WHAT THIS TASK INVOLVES:
Your answer should be only the lines below from the one with "assert (i = j) as ->; [|congruence]." to the one with "Proof. by rewrite", repeated exactly, ends included.
SOURCE MATERIAL section start
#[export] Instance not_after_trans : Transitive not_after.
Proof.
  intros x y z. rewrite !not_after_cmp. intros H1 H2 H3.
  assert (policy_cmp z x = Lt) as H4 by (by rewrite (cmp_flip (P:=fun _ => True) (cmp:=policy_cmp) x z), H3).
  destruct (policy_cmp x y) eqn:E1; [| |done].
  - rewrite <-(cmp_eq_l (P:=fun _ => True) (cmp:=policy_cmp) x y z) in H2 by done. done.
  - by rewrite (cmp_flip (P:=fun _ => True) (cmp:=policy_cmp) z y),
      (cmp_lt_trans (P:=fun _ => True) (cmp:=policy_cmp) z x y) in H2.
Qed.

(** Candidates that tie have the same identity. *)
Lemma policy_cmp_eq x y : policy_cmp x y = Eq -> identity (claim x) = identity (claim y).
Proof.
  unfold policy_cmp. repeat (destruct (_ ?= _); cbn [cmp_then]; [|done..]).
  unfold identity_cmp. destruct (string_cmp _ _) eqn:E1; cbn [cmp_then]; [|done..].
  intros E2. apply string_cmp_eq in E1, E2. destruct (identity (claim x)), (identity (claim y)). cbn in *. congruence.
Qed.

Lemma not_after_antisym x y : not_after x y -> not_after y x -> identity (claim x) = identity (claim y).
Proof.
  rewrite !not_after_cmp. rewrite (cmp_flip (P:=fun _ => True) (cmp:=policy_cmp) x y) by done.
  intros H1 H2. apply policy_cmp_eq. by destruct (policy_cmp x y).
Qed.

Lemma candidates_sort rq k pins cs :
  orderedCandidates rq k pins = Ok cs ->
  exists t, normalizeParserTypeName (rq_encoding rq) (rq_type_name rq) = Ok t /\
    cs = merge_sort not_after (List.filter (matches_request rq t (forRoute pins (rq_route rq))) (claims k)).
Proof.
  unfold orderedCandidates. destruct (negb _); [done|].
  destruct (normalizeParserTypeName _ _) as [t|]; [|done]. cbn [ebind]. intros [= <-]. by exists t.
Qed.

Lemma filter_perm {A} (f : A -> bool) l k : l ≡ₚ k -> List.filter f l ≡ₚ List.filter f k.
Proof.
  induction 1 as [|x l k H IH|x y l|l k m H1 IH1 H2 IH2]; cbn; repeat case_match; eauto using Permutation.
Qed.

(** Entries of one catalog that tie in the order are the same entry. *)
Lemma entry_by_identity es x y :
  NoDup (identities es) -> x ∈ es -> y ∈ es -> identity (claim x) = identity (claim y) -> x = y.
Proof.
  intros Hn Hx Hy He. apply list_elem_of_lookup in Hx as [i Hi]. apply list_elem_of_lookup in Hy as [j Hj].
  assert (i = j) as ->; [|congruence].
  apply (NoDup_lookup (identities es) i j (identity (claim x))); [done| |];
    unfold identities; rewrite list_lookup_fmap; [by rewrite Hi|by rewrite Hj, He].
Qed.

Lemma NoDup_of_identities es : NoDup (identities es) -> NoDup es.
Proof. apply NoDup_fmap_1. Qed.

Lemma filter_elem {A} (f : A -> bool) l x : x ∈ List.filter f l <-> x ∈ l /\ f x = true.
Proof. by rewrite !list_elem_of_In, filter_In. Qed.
SOURCE MATERIAL section end
SOURCE MATERIAL section start
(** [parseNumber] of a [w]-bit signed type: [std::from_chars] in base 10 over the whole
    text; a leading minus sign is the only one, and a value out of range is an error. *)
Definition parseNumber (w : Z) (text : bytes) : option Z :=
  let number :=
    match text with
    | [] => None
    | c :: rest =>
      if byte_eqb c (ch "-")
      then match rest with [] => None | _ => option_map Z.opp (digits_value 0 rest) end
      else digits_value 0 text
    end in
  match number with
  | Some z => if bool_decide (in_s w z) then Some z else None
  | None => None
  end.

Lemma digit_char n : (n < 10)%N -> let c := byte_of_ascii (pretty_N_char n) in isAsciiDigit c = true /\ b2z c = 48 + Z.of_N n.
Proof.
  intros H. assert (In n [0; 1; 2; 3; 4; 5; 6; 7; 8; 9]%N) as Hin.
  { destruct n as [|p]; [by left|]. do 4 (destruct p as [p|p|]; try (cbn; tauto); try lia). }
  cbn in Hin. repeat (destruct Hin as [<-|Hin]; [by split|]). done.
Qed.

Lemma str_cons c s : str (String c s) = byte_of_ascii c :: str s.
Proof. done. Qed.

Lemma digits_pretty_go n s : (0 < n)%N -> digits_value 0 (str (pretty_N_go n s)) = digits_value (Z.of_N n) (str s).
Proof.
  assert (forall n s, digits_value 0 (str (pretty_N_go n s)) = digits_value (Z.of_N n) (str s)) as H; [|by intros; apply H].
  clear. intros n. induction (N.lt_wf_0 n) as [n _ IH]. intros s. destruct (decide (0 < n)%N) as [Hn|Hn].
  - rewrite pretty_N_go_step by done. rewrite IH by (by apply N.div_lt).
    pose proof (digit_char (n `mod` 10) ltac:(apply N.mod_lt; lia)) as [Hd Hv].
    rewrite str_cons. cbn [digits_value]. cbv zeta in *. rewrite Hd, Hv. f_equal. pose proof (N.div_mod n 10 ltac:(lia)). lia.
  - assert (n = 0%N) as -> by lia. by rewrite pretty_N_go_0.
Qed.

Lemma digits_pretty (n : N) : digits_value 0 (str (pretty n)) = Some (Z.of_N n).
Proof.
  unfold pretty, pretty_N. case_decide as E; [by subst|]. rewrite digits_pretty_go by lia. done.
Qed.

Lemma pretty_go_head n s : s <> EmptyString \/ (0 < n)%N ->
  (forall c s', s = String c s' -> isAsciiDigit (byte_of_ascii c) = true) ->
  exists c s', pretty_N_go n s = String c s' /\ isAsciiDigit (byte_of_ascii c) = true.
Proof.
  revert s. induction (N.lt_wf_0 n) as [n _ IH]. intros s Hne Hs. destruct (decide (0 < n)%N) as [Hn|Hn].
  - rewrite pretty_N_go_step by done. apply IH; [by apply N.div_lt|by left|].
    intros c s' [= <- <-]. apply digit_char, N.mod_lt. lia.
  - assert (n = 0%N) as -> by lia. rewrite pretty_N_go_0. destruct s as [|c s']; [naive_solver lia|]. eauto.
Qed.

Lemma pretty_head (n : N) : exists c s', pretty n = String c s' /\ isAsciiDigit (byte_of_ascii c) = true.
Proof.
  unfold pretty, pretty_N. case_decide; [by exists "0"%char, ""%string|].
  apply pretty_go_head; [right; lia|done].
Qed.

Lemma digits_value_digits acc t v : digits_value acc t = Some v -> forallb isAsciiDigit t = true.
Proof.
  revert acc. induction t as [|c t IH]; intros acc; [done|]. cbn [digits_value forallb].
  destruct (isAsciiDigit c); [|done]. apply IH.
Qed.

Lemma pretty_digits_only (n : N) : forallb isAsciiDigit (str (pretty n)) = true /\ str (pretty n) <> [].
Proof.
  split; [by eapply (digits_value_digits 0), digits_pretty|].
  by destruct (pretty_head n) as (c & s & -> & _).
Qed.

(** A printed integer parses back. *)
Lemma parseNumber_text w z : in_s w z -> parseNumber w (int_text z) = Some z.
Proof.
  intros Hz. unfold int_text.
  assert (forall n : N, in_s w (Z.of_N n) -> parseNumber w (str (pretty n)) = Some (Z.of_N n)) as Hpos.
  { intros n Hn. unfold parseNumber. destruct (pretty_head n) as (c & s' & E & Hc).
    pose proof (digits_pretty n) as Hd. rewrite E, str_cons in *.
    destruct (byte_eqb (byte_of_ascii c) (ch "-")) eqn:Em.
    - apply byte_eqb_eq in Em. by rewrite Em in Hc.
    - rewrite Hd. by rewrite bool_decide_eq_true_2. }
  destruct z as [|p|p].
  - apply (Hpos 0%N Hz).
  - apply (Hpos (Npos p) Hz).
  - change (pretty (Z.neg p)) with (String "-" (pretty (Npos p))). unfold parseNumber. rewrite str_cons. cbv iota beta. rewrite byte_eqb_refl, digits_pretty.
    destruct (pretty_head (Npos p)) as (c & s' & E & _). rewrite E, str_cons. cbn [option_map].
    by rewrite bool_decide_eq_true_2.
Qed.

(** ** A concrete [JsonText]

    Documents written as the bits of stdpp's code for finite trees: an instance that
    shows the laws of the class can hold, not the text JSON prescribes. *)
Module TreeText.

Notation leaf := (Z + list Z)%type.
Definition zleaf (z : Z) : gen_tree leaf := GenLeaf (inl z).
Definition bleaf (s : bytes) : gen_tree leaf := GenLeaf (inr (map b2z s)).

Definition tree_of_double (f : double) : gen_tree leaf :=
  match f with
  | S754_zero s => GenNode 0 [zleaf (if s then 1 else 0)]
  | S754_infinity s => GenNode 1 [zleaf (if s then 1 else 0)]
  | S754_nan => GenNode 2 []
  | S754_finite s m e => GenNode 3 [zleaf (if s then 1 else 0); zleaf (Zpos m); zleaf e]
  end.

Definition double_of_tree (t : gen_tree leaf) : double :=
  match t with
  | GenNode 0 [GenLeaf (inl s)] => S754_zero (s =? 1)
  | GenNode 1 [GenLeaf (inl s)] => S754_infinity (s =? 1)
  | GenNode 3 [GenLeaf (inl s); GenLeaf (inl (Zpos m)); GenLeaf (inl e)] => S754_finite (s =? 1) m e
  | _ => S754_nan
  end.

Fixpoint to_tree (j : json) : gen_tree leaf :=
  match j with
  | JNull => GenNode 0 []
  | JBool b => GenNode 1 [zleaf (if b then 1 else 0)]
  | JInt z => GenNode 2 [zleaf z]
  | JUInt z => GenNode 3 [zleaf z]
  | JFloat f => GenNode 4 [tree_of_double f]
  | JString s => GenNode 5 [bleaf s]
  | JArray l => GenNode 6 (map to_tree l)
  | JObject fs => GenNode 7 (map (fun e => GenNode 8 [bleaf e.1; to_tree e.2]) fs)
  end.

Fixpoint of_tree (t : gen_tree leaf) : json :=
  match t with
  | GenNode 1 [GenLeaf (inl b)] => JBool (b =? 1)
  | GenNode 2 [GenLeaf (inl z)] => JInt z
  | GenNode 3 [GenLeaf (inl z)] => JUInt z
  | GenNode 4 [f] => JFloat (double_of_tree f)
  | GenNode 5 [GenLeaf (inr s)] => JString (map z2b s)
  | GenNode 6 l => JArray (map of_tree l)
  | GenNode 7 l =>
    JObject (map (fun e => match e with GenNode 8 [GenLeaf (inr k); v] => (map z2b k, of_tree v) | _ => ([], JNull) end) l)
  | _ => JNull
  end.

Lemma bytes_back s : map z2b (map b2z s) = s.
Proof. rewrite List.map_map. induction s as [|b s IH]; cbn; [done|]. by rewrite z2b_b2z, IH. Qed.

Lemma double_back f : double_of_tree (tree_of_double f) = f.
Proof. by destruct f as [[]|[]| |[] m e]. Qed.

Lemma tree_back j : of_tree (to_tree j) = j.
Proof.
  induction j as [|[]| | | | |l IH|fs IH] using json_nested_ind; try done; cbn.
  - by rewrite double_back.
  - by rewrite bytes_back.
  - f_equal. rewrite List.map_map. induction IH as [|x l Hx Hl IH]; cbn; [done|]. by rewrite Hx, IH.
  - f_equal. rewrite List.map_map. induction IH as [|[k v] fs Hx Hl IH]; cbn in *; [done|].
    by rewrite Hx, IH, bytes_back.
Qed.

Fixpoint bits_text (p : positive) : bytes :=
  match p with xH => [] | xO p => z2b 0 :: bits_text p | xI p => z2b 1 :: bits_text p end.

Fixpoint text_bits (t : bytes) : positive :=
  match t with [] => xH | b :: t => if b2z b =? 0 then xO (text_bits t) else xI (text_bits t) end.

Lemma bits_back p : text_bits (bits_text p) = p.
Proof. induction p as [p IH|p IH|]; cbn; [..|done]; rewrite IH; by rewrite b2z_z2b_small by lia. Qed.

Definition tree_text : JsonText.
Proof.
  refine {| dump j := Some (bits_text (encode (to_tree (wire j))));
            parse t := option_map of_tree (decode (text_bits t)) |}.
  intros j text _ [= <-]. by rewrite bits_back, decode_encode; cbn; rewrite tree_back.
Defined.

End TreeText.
SOURCE MATERIAL section end
SOLUTION FOR THIS EXERCISE:
  assert (i = j) as ->; [|congruence].
  apply (NoDup_lookup (identities es) i j (identity (claim x))); [done| |];
    unfold identities; rewrite list_lookup_fmap; [by rewrite Hi|by rewrite Hj, He].
Qed.

Lemma NoDup_of_identities es : NoDup (identities es) -> NoDup es.
Proof. apply NoDup_fmap_1. Qed.

Lemma filter_elem {A} (f : A -> bool) l x : x ∈ List.filter f l <-> x ∈ l /\ f x = true.
Proof. by rewrite !list_elem_of_In, filter_In. Qed.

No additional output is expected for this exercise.